No ideas but joining you on the thread. Our DM isn’t as bad but it’s getting difficult. I managed to get her in the shower after we’d been out on a hot day by making a big thing of how a nice shower would cool us down and we went straight to the bathroom before she had time to sit down ( bungalow) . That was about a month ago. She’ll occasionally let our lovely carer wash her hair ‘cos they’re going somewhere nice’ or thankfully will still go with us to the hairdressers. She does wash her face though. So no ideas but sending sympathy !

HashtagShitShop · 28/07/2024 19:53

Pick your battles.

It might be worth purchasing some bed bath wipes and seeing if she'll let you give her a little once over in places to cool her off.
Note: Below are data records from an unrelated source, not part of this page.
(* ===== verification/Plugin.v ===== *)
(** [tsapi/plugin.c]: the start of the plugin, and the whole program: the hooks
    it installs, the watcher thread it starts and the database both share.

    Traffic Server is outside the model: start-up is the list of calls it
    makes.  [state->cluster] and [state->db] are the cluster and the database of
    the watcher ([WatchLoop]); a request sees the database the last callback
    installed. *)

From S2P Require Import Prelude CString Hash Env Api Namespace Cluster RemapPath RemapHost Crypt Auth Config RemapDb RemapBuild Watcher Synth Compress TsRemap EndToEnd WatchLoop TsMime TsHeaders.

Local Open Scope Z_scope.

(** * Data *)
Inductive ts_hook := TS_SSL_SNI_HOOK | TS_HTTP_READ_REQUEST_HDR_HOOK.
Inductive ts_handler := HandleTls | HandleRemap.

Inductive init_call :=
  | SSL_library_init
  | SSL_load_error_strings
  | curl_global_init
  | TSThreadCreate                              (* of [watcher_thread] *)
  | TSHttpHookAdd (hook : ts_hook) (h : ts_handler)
  | TSLifecycleHookAdd                          (* of [tsi_setup_acceptors] *)
  | TSPluginRegister (plugin_name vendor_name support_email : bytes).

(** * Operations *)
Section ops.
Context `{P : Posix} `{SSL : OpenSSL}.

(** The globals of the plugin and [struct state]. *)
Record plugin_state := PluginState {
  pl_names : plugin;
  pl_config : k8s_config;
  pl_watcher : watcher remap_db;
  pl_protosets : option (list proto_set);
}.

(** [cluster_cb] is [rebuild_maps]: the database is built here, and [run_callback]
    stores it ([cluster_cb_rebuilds]). *)
Definition cluster_cb (cfg : k8s_config) (cs : cluster) : cres (remap_db * cluster) := remap_db_from_cluster cfg cs.

Definition watcher_create (cs : cluster) : watcher remap_db := Watcher cs resources None.

Definition ingress_version (package_version : bytes) (build_id : option bytes) : bytes :=
  match build_id with Some id => package_version ++ lit "#" ++ id | None => package_version end.

(** [None] when the plugin gives up: no hook is installed then. *)
Definition TSPluginInit (package_version : bytes) (build_id : option bytes) (ts_version : bytes) (hostname : option bytes)
    (env : environment) : cres (option plugin_state * list init_call) :=
  let names := plugin_init ts_version (ingress_version package_version build_id) hostname in
  let start := [SSL_library_init; SSL_load_error_strings; curl_global_init] in
  config ← k8s_config_load env;
  match config with
  | None => Ok (None, start)
  | Some cfg =>
      Ok (Some (PluginState names cfg (watcher_create cluster_make) None),
          start ++ [TSThreadCreate] ++
          (if co_tls cfg then [TSHttpHookAdd TS_SSL_SNI_HOOK HandleTls] else []) ++
          (if co_remap cfg then [TSHttpHookAdd TS_HTTP_READ_REQUEST_HDR_HOOK HandleRemap] else []) ++
          [TSLifecycleHookAdd;
           TSPluginRegister (lit "Kubernetes Ingress plugin") (lit "Torchbox, Ltd.") (lit "sysadmin@torchbox.com")])
  end.

(** ** Protocols *)
Definition TS_ALPN_PROTOCOL_HTTP_2_0 : bytes := lit "h2".

(** [TSUnregisterProtocol] on a copy of the set of each acceptor. *)
Definition without_http2 (ps : proto_set) : proto_set := filter (λ p, p ≠ TS_ALPN_PROTOCOL_HTTP_2_0) ps.

Definition tsi_setup_acceptors (ports_ready : bool) (acceptors : list proto_set) (st : plugin_state) : cres plugin_state :=
  if negb ports_ready then Fault AssertFail
  else Ok (PluginState (pl_names st) (pl_config st) (pl_watcher st) (Some (without_http2 <$> acceptors))).

(** ** The watcher thread of the plugin *)
Definition plugin_thread `{J : JsonC} (package_version : bytes) (turns : list turn) (tu : turn) (st : plugin_state)
    : cres (plugin_state * turn_end) :=
  '(wt, e) ← watcher_thread package_version (pl_config st) (Some (cluster_cb (pl_config st))) turns tu (pl_watcher st);
  Ok (PluginState (pl_names st) (pl_config st) wt (pl_protosets st), e).
End ops.

(** * Lemmas *)
Section proofs.
Context `{PL : PosixLaws} `{SL : OpenSSLLaws} `{D : Digests}.

(** The callback of the watcher does what [rebuild_maps] does. *)
Lemma cluster_cb_rebuilds cfg (wt wt' : watcher remap_db) :
  run_callback (Some (cluster_cb cfg)) wt = Ok wt' →
  rebuild_maps (State cfg (wt_cluster wt) (wt_built wt)) = Ok (State cfg (wt_cluster wt') (wt_built wt')).
Proof.
  unfold run_callback, cluster_cb, rebuild_maps. cbn [st_config st_cluster].
  destruct (remap_db_from_cluster cfg (wt_cluster wt)) as [[db cs]|]; [|done]. cbn [mbind cres_bind].
  intros Hr. by apply (inj Ok) in Hr as <-.
Qed.

(** ** Objects, whatever tables hold them *)

(** The objects of a namespace are valid ([ns_safe], [ingress_ok]). *)
Definition view_ok (v : ns_view) : Prop :=
  ∀ ns, ns_models ns v → ns_safe ns ∧ map_Forall (λ _, ingress_ok ns) (nv_ingresses v).
Definition objects_ok (m : gmap bytes ns_view) : Prop := map_Forall (λ _, view_ok) m.

Lemma models_ingress ns v ing :
  ns_models ns v → ing ∈ hb_value <$> hash_foreach (ns_ingresses ns) → ∃ k, nv_ingresses v !! k = Some ing.
Proof.
  intros Hm (b & -> & Hb)%list_elem_of_fmap. exists (hb_key b).
  assert (Hin : (hb_key b, hb_value b) ∈ hash_bindings (ns_ingresses ns)) by (apply list_elem_of_fmap; eauto).
  by rewrite (hash_models_bindings _ _ (nm_ingresses _ _ Hm)), elem_of_map_to_list in Hin.
Qed.

Lemma models_namespace cs m b :
  cluster_models cs m → b ∈ hash_foreach (cs_namespaces cs) →
  ∃ v, m !! ns_name (hb_value b) = Some v ∧ ns_models (hb_value b) v.
Proof.
  intros [(hm & Hm & Hv)] Hb.
  assert (Hin : (hb_key b, hb_value b) ∈ hash_bindings (cs_namespaces cs)) by (apply list_elem_of_fmap; eauto).
  rewrite (hash_models_bindings _ _ Hm), elem_of_map_to_list in Hin.
  specialize (Hv (hb_key b)). rewrite Hin in Hv. inversion Hv as [x v [Hns Hn] Hx Hlook|]. subst x. exists v. by rewrite Hn.
Qed.

Lemma view_ok_empty : view_ok ns_empty.
Proof.
  intros ns Hm. split; [|apply map_Forall_empty].
  apply (ns_models_safe ns ns_empty Hm); apply map_Forall_empty.
Qed.

Lemma objects_ok_same m m' : same_objects m m' → objects_ok m' → objects_ok m.
Proof.
  intros Hs Hok name v Hv. specialize (Hs name). rewrite Hv in Hs. cbn in Hs.
  destruct (m' !! name) as [v'|] eqn:E; cbn in Hs; subst v; [by eapply Hok|apply view_ok_empty].
Qed.

Lemma objects_cluster_ok cs m :
  cluster_models cs m → objects_ok m → cc_healthcheck (cs_config cs) ≠ [] → cluster_ok cs.
Proof.
  intros Hm Hok Hh. split; [|..|done].
  - destruct Hm as [(hm & Hm & _)]. by apply (hm_wf _ _ Hm).
  - intros b Hb. destruct (models_namespace _ _ _ Hm Hb) as (v & Hv & Hns). by apply (Hok _ _ Hv).
  - intros ns ing [(b & Hb & <-) Hing]. destruct (models_namespace _ _ _ Hm Hb) as (v & Hv & Hns).
    destruct (models_ingress _ _ _ Hns Hing) as [k Hk]. destruct (Hok _ _ Hv _ Hns) as [_ Hi]. by apply (Hi k).
Qed.

(** The tables determine the objects. *)
Lemma hash_models_inj {A} (h : hash A) m m' : hash_models h m → hash_models h m' → m = m'.
Proof. intros H1 H2. apply map_eq. intros k. by rewrite <- (hash_models_get _ _ _ H1), <- (hash_models_get _ _ _ H2). Qed.

Lemma ns_models_inj ns v v' : ns_models ns v → ns_models ns v' → v = v'.
Proof. destruct v, v'. intros [] []. cbn in *. f_equal; by eapply hash_models_inj. Qed.

Lemma cluster_models_inj cs m m' : cluster_models cs m → cluster_models cs m' → m = m'.
Proof.
  intros [(hm & Hm & Hv)] [(hm' & Hm' & Hv')]. assert (hm' = hm) as -> by (by eapply hash_models_inj).
  apply map_eq. intros k. specialize (Hv k). specialize (Hv' k).
  destruct (hm !! k); inversion Hv as [? ? [Hx _]|]; inversion Hv' as [? ? [Hy _]|]; [|done]. subst. f_equal. by eapply ns_models_inj.
Qed.

(** An Ingress of a cluster, in another one with the same objects. *)
Lemma ingress_of_same cs m m' ns ing :
  cluster_models cs m → same_objects m m' → ingress_of cs ns ing →
  ∃ v k, m' !! ns_name ns = Some v ∧ nv_ingresses v !! k = Some ing.
Proof.
  intros Hm Hs [(b & Hb & <-) Hing]. destruct (models_namespace _ _ _ Hm Hb) as (v & Hv & Hns).
  destruct (models_ingress _ _ _ Hns Hing) as [k Hk]. specialize (Hs (ns_name (hb_value b))). rewrite Hv in Hs. cbn in Hs.
  destruct (m' !! ns_name (hb_value b)) as [v'|]; cbn in Hs; subst v; [by exists v', k|cbn in Hk; by rewrite lookup_empty in Hk].
Qed.

Lemma init_hooks package_version build_id ts_version hostname env st calls :
  TSPluginInit package_version build_id ts_version hostname env = Ok (Some st, calls) →
  TSThreadCreate ∈ calls ∧
  (TSHttpHookAdd TS_HTTP_READ_REQUEST_HDR_HOOK HandleRemap ∈ calls ↔ co_remap (pl_config st) = true).
Proof.
  unfold TSPluginInit. destruct (k8s_config_load env) as [[cfg|]|]; cbn [mbind cres_bind]; [|done..].
  intros Hr. apply (inj Ok), pair_eq in Hr as [Hst <-]. injection Hst as <-. cbn [pl_config].
  split; [set_solver|]. destruct (co_tls cfg), (co_remap cfg); set_solver.
Qed.
End proofs.

(** * Properties *)
Section properties.
Context `{J : JsonC} `{PL : PosixLaws} `{SL : OpenSSLLaws} `{D : Digests}.


(** HTTP/2 per host: once the ports are ready, the handshake of a connection
    to any acceptor does not fault, and a connection that gets a protocol set
    gets the protocols of its acceptor but HTTP/2. *)
Theorem http2_withdrawn (st st' : plugin_state) (acceptors : list proto_set) (acptid : nat) (ps : proto_set) (host : option bytes) (version : bytes) :
  tsi_setup_acceptors true acceptors st = Ok st' → acceptors !! acptid = Some ps →
  ∃ acts, handle_tls (wt_built (pl_watcher st')) (pl_protosets st') acptid host version = Ok acts ∧
    ∀ ps' p, TSRegisterProtocolSet ps' ∈ acts → p ∈ ps' ↔ p ∈ ps ∧ p ≠ TS_ALPN_PROTOCOL_HTTP_2_0.
Proof.
  intros Hs Hps. unfold tsi_setup_acceptors in Hs. apply (inj Ok) in Hs as <-. cbn [pl_watcher pl_protosets].
  assert (Hlook : (without_http2 <$> acceptors) !! acptid = Some (without_http2 ps)) by (by rewrite list_lookup_fmap, Hps).
  unfold handle_tls. destruct host as [host|]; [|eexists; split; [done|]; set_solver].
  destruct (wt_built (pl_watcher st)) as [db|]; [|eexists; split; [done|]; set_solver].
  destruct (remap_db_get_host db host) as [rh|]; [|eexists; split; [done|]; set_solver].
  destruct (rh_ctx rh) as [ctx|]; [|eexists; split; [done|]; set_solver].
  destruct (version_refused _ _); [eexists; split; [done|]; set_solver|].
  destruct (rh_http2 rh); [rewrite bind_ok|cbn [deref]; rewrite bind_ok, (arr_get_ok _ _ _ Hlook), !bind_ok]; eexists; (split; [done|]).
  - set_solver.
  - intros ps' p Hin. assert (ps' = without_http2 ps) as -> by set_solver.
    unfold without_http2. rewrite list_elem_of_filter. naive_solver.
Qed.
End properties.

(** * Examples *)
Module Examples.
#[local] Existing Instance posix_literal.
#[local] Existing Instance posix_literal_laws.
#[local] Existing Instance openssl_list.
#[local] Existing Instance openssl_list_laws.
#[local] Existing Instance digests_pad.
Import EndToEnd.Examples WatchLoop.Examples.

(** A cluster with a Service, its Endpoints and an Ingress. *)
Definition in_shop (name : bytes) : bytes * json :=
  (lit "metadata", JObject [(lit "namespace", JString (lit "shop")); (lit "name", JString name)]).
Definition shop_service : json :=
  JObject [(lit "kind", JString (lit "Service")); in_shop (lit "web");
    (lit "spec", JObject [(lit "type", JString (lit "ClusterIP"));
       (lit "ports", JArray [JObject [(lit "name", JString (lit "http")); (lit "port", JInt 80)]])])].
Definition shop_endpoints : json :=
  JObject [(lit "kind", JString (lit "Endpoints")); in_shop (lit "web");
    (lit "subsets", JArray [JObject [(lit "ports", JArray [JObject [(lit "name", JString (lit "http")); (lit "port", JInt 8080)]]);
       (lit "addresses", JArray [JObject [(lit "ip", JString (lit "10.0.0.1"))]])]])].
Definition shop_ingress : json :=
  JObject [(lit "kind", JString (lit "Ingress")); in_shop (lit "site");
    (lit "spec", JObject [(lit "rules", JArray [JObject [(lit "host", JString (lit "www.example.com"));
       (lit "http", JObject [(lit "paths", JArray [JObject [(lit "path", JString (lit "/app"));
          (lit "backend", JObject [(lit "serviceName", JString (lit "web")); (lit "servicePort", JInt 80)])]])])]])])].
Definition list_of (kind : bytes) (items : list json) : json :=
  JObject [(lit "kind", JString kind); (lit "items", JArray items);
    (lit "metadata", JObject [(lit "resourceVersion", JString (lit "42"))])].

#[local] Instance shop_texts : JsonC := json_tree_with (λ s,
  if streq s (lit "services") then Some (list_of (lit "ServiceList") [shop_service])
  else if streq s (lit "endpoints") then Some (list_of (lit "EndpointsList") [shop_endpoints])
  else if streq s (lit "secrets") then Some (list_of (lit "SecretList") [])
  else if streq s (lit "configmaps") then Some (list_of (lit "ConfigMapList") [])
  else if streq s (lit "ingresses") then Some (list_of (lit "IngressList") [shop_ingress]) else None).

Definition ex_env : environment := Environment None None false (λ n, if streq n (lit "TS_SERVER") then Some (lit "http://api") else None).
Definition lists : list (nat * bytes) :=
  [(0%nat, lit "services"); (1%nat, lit "endpoints"); (2%nat, lit "secrets"); (3%nat, lit "configmaps"); (4%nat, lit "ingresses")].
Definition first_turn : turn :=
  Turn true ex_curls [FetchPoll lists true 0 0 true] ((λ i, CurlMsg true i true) <$> seq 0 5) 0 true ex_curls [Poll [] true 5 1000 true 10].

Definition the_service : service := match service_make shop_service with Ok (Some x) => x | _ => Service [] [] None None None None None None end.
Definition the_endpoints : endpoints := match endpoints_make shop_endpoints with Ok (Some x) => x | _ => Endpoints [] [] [] end.
Definition the_ingress : ingress := match ingress_make shop_ingress with Ok (Some x) => x | _ => Ingress [] [] [] [] (hash_new 1 true) end.
Definition shop_puts : list (bytes * ns_event) :=
  [(lit "shop", PutService the_service); (lit "shop", PutEndpoints the_endpoints); (lit "shop", PutIngress the_ingress)].
Definition shop_cluster : cluster := foldl cluster_apply cluster_make shop_puts.
Definition shop_objects : gmap bytes ns_view :=
  {[lit "shop" := NsView {[lit "site" := the_ingress]} ∅ {[lit "web" := the_service]} {[lit "web" := the_endpoints]}]}.

Definition started : cres (plugin_state * plugin_state * list init_call * turn_end) :=
  '(st, calls) ← TSPluginInit (lit "1.0") None (lit "7.1.2") None ex_env;
  st ← deref st;
  '(st', e) ← plugin_thread (lit "1.0") [] first_turn st;
  Ok (st, st', calls, e).

Lemma started_ok :
  match started with
  | Ok (_, st', _, Watching WatchRunning) => wt_cluster (pl_watcher st') = shop_cluster ∧
      match handle_remap (co_xfp (pl_config st')) (wt_built (pl_watcher st')) ex_get 7 with
      | Ok (_, acts) => existsb contacts acts = true | Fault _ => False end
  | _ => False
  end.
Proof. vm_compute. split; reflexivity. Qed.

Lemma shop_models : cluster_models shop_cluster shop_objects.
Proof.
  assert (shop_objects = foldl views_apply ∅ shop_puts) as -> by (vm_compute; reflexivity).
  apply cluster_models_applies, cluster_models_make.
Qed.

Lemma shop_objects_ok : objects_ok shop_objects.
Proof.
  apply map_Forall_singleton. intros ns Hm. split.
  - apply (ns_models_safe ns _ Hm); cbn [nv_ingresses nv_services nv_endpointses nv_secrets]; [apply map_Forall_singleton..|apply map_Forall_empty].
    + split.
      * intros r p [->|Hr]%elem_of_cons Hp; [|by apply elem_of_nil in Hr].
        apply elem_of_cons in Hp as [->|Hp]; [split; by eexists|by apply elem_of_nil in Hp].
      * intros t Ht. by apply elem_of_nil in Ht.
      * intros b se Hb. assert (He : hash_foreach (in_annotations the_ingress) = []) by (vm_compute; reflexivity).
        rewrite He in Hb. by apply elem_of_nil in Hb.
    + split; [by eexists|]. exists (lit "ClusterIP"). by split.
    + intros s a [->|Hs]%elem_of_cons Ha; [|by apply elem_of_nil in Hs].
      apply elem_of_cons in Ha as [->|Ha]; [by eexists|by apply elem_of_nil in Ha].
  - apply map_Forall_singleton. exists ∅. split; [apply hash_models_new; lia|]. split; intros *; by rewrite lookup_empty.
Qed.

End Examples.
Perhaps make a big thing of how hot it is and how nice they feel cooling you down. Let her feel and play with one. Distract her whilst you're washing her arms with one or ask if she can get it under her arm. Lots of praise if she can and can woosh it around there to clean her armpits etc and then when she gets used to the wetness and the feeling perhaps produce a new night dress or top and make a big fuss of how lovely it is and how gorgeous she'd look and see if you can encourage her to let you give her a once over and change her into it or if she can be encouraged to do it with the wipes.

Before my grandad progressed to being really bad with his dementia he essentially wanted to just have a mum again and have things done for him and no decisions whatsoever. Encouraging and praising like he was a little boy and making plans for him was what clicked with him and I would get him to clean up with wet wipes when he was being difficult about washing by doing the above. It's knowing when to direct and when to distract that was the issue and that took some practice.

PolaroidPrincess · 19/08/2024 07:10

How are things now @Stevie77? Flowers

askaboutitall · 19/08/2024 07:23

@Stevie77 - no solutions but I'm in the same situation with my parent. Obviously the carers can only encourage her to wash. It's difficult to get her to have her hair washed at the hairdressers as she doesn't understand what it's about. Could you have your hair washed at the hairdressers at the same time? It might encourage your MIL to do the same.

Hope everything goes well, it's not easy Flowers

stargazer02 · 19/08/2024 07:47

No direct experience but a friend has. Her mum got frightened by the mirrors in the bathroom as she didn't recognise herself and thought someone was watching her in there. They removed the mirrors. It took a little work but within a week or so she was comfortable going back in. They got new bathroom products like a washcloth mitt that was already soaped in the packet and asked her mum to try it and give opinion for a new mum and her baby, and trying new scented wash to see if it would make a nice gift for someone.

Stevie77 · 19/08/2024 10:20

PolaroidPrincess · 19/08/2024 07:10

How are things now @Stevie77? Flowers

No different really. She’s very good at rebuffing suggestions, absolutely will not let anyone physically help or cajole her, whether nicely or more assertively. It looks like she’s not even changing her underwear any more or brushing her teeth, so that’s where we are. At this point I think that even at a care home hey wouldn’t do much about it, so don’t think that kind of environment will help the situation.

OP posts:
Stevie77 · 19/08/2024 10:27

We thought about the hairdresser, but she usually complains about her neck hurting in the hair wash chair. Last time the hairdresser only managed to wash her hair once before she jumped out of the chair, and it’s so bad and greasy it’ll definitely need at least two washes, if not more, to properly clean.

OP posts:
DwightDFlysenhower · 19/08/2024 11:32

It's really tricky isn't it? Carers can only really suggest/encourage but my DGM with dementia would only do it if she was told she had to! She'd shower for a "right, time for a shower, in you get" approach, but any "would you like a shower this morning, DGM's name?" and she'd refuse.

For the hair, you could maybe try one of the no-rinse bath hats that you scrunch? Link. I don't know how you'd sell it to her, but she can sit up while it's done and it doesn't end up too wet so it shouldn't be too painful. I don't like those sinks much either, so I feel some sympathy there!